Instructions to follow: Filter the entries for the string "data". Copy each line that has it.

Supplied material:
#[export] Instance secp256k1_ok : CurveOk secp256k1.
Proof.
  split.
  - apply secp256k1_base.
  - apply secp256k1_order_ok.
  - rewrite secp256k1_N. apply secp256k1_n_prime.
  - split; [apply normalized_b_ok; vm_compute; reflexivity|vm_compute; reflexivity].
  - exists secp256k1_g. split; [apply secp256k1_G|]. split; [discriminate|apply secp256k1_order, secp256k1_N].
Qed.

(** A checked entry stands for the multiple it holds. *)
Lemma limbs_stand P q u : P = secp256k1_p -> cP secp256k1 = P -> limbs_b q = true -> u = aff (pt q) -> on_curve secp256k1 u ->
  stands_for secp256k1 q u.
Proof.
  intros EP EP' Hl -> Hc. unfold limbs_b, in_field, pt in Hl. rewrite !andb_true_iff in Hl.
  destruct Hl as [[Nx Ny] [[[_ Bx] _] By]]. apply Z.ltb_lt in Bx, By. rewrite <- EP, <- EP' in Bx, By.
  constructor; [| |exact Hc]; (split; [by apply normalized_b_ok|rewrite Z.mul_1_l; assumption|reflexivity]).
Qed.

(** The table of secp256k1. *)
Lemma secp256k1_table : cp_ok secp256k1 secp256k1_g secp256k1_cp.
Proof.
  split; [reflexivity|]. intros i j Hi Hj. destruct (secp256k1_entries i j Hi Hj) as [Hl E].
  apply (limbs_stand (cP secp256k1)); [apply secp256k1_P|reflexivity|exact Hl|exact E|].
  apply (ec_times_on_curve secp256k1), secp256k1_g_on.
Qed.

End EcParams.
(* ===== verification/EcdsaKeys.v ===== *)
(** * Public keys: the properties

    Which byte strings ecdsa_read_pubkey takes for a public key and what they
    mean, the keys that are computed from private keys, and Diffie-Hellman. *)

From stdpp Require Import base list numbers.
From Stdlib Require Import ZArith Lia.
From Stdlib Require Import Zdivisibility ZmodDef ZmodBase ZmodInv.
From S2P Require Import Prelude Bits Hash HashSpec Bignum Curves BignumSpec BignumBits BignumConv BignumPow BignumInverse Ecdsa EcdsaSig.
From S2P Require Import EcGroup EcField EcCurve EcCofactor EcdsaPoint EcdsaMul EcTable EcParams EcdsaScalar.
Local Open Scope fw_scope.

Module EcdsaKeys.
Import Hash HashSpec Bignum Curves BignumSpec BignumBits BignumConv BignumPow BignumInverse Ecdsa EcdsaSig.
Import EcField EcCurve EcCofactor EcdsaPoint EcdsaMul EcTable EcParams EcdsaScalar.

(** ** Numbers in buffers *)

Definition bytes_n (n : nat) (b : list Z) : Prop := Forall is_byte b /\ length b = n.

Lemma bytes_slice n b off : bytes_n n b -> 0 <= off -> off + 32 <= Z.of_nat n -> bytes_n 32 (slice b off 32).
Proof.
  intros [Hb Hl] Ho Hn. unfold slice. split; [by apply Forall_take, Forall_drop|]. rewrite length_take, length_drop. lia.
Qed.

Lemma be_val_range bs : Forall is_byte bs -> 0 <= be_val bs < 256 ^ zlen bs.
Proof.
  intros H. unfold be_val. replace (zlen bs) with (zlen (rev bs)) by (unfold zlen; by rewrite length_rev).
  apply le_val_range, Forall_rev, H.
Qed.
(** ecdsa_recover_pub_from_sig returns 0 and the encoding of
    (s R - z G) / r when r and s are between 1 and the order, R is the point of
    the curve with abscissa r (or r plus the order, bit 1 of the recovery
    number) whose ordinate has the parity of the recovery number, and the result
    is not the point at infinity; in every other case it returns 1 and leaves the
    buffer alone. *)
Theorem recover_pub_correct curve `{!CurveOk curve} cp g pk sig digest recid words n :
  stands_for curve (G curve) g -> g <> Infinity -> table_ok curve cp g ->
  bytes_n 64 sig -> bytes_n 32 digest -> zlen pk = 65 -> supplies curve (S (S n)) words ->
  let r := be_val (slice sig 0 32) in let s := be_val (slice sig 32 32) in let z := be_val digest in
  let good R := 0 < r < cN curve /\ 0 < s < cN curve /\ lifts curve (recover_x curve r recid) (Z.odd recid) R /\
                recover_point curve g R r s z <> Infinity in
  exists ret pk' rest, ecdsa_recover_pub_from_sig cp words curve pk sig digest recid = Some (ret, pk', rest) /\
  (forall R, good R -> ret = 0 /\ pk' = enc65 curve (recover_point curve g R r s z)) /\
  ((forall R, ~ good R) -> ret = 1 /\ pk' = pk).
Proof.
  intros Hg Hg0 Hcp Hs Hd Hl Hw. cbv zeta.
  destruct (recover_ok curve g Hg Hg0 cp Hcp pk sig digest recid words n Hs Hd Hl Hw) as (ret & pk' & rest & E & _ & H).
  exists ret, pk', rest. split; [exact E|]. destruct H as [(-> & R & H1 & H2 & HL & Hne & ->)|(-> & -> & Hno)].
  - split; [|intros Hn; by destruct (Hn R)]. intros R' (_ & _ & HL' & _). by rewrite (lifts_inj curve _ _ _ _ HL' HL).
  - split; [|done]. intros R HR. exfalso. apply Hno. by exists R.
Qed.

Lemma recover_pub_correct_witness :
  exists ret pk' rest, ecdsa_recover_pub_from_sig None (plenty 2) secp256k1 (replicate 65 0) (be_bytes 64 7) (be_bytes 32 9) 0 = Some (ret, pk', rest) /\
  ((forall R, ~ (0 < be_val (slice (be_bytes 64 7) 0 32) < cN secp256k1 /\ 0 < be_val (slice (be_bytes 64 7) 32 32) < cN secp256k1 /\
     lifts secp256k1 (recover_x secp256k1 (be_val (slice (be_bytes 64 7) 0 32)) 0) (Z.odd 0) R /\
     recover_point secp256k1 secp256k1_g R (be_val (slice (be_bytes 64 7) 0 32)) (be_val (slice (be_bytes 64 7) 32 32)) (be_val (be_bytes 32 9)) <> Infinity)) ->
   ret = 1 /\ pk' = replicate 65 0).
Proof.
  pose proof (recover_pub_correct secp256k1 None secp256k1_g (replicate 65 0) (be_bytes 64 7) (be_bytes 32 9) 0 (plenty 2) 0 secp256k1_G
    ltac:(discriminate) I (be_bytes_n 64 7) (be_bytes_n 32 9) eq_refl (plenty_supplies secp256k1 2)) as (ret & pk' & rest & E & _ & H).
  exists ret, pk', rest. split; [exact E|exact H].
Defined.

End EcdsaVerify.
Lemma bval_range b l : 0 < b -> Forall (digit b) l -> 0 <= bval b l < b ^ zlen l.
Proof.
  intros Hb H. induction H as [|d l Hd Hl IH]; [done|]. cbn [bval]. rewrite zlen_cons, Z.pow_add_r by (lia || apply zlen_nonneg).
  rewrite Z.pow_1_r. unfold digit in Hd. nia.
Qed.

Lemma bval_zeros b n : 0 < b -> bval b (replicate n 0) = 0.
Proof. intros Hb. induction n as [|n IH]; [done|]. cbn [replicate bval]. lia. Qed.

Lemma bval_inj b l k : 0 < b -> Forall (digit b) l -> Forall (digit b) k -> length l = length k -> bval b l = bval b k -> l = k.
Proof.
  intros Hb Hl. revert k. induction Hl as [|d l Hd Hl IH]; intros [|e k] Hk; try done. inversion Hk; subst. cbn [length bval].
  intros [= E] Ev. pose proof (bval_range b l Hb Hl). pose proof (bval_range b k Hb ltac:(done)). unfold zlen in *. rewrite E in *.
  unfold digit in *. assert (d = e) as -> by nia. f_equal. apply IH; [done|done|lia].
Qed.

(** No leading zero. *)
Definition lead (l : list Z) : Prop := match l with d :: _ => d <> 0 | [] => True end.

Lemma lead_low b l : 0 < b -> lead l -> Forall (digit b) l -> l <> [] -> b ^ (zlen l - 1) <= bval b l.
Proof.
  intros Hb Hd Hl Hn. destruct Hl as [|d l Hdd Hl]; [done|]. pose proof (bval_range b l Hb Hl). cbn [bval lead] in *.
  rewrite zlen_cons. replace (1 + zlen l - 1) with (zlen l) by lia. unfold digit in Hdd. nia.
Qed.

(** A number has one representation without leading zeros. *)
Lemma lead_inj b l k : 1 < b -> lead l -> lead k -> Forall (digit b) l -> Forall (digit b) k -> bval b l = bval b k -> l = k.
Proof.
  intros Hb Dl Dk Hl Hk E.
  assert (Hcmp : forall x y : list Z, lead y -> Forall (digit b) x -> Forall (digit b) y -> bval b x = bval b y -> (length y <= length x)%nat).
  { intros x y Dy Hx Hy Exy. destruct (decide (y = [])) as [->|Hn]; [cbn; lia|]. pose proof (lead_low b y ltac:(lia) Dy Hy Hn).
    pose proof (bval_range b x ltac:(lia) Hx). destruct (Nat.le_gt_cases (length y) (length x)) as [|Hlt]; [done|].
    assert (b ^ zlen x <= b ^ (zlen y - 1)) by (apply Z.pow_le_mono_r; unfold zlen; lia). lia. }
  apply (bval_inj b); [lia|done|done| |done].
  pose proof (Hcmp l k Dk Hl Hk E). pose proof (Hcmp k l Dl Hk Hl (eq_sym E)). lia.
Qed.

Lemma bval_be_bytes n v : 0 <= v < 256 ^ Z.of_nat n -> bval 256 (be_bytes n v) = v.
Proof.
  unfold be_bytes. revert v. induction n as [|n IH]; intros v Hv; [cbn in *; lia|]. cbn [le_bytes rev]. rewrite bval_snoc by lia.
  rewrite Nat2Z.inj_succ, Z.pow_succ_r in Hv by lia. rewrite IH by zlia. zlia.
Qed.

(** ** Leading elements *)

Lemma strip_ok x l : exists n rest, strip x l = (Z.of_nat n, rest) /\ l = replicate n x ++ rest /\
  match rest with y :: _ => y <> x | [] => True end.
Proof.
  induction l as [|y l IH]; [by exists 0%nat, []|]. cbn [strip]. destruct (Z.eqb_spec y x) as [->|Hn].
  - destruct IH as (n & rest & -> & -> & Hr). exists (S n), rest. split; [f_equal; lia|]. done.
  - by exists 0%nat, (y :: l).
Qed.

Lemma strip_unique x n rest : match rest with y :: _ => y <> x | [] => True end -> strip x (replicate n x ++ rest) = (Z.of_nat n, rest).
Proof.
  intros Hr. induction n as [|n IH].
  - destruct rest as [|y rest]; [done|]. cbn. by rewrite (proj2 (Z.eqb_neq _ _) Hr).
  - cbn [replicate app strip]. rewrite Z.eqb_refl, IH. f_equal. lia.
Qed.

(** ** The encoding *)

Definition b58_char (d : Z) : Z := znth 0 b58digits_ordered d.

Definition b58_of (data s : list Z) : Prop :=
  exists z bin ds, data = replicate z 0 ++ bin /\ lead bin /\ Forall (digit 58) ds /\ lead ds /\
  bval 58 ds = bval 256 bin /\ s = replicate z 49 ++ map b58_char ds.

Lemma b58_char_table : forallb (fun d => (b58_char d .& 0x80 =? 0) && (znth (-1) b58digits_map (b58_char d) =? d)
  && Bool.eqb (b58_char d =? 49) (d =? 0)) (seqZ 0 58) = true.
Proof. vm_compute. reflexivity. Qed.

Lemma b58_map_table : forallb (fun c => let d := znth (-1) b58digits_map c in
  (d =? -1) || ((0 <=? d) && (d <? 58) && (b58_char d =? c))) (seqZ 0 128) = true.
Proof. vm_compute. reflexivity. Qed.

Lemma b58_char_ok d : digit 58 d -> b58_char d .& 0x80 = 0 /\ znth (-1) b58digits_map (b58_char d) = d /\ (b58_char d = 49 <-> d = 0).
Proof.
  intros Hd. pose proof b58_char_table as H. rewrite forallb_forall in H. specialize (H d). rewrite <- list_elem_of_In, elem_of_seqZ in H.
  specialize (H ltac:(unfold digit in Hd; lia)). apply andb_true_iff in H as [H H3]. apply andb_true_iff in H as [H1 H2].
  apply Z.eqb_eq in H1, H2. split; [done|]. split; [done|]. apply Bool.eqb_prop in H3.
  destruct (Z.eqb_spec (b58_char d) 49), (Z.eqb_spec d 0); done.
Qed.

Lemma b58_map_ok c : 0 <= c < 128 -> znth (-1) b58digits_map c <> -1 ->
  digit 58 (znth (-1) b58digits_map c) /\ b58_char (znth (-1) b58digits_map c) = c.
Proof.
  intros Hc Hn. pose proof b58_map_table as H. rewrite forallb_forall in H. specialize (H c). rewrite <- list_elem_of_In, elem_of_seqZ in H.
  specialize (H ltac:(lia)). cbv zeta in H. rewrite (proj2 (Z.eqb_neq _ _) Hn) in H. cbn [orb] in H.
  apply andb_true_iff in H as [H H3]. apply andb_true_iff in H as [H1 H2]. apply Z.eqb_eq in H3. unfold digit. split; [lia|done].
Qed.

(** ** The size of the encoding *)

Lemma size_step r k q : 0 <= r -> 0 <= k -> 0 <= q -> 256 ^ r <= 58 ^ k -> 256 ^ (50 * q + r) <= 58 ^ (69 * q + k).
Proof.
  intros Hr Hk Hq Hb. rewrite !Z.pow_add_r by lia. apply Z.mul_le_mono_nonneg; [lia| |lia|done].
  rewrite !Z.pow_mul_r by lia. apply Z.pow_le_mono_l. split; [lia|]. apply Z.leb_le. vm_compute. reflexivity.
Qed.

Solved problem:
Definition b58_of (data s : list Z) : Prop :=
  exists z bin ds, data = replicate z 0 ++ bin /\ lead bin /\ Forall (digit 58) ds /\ lead ds /\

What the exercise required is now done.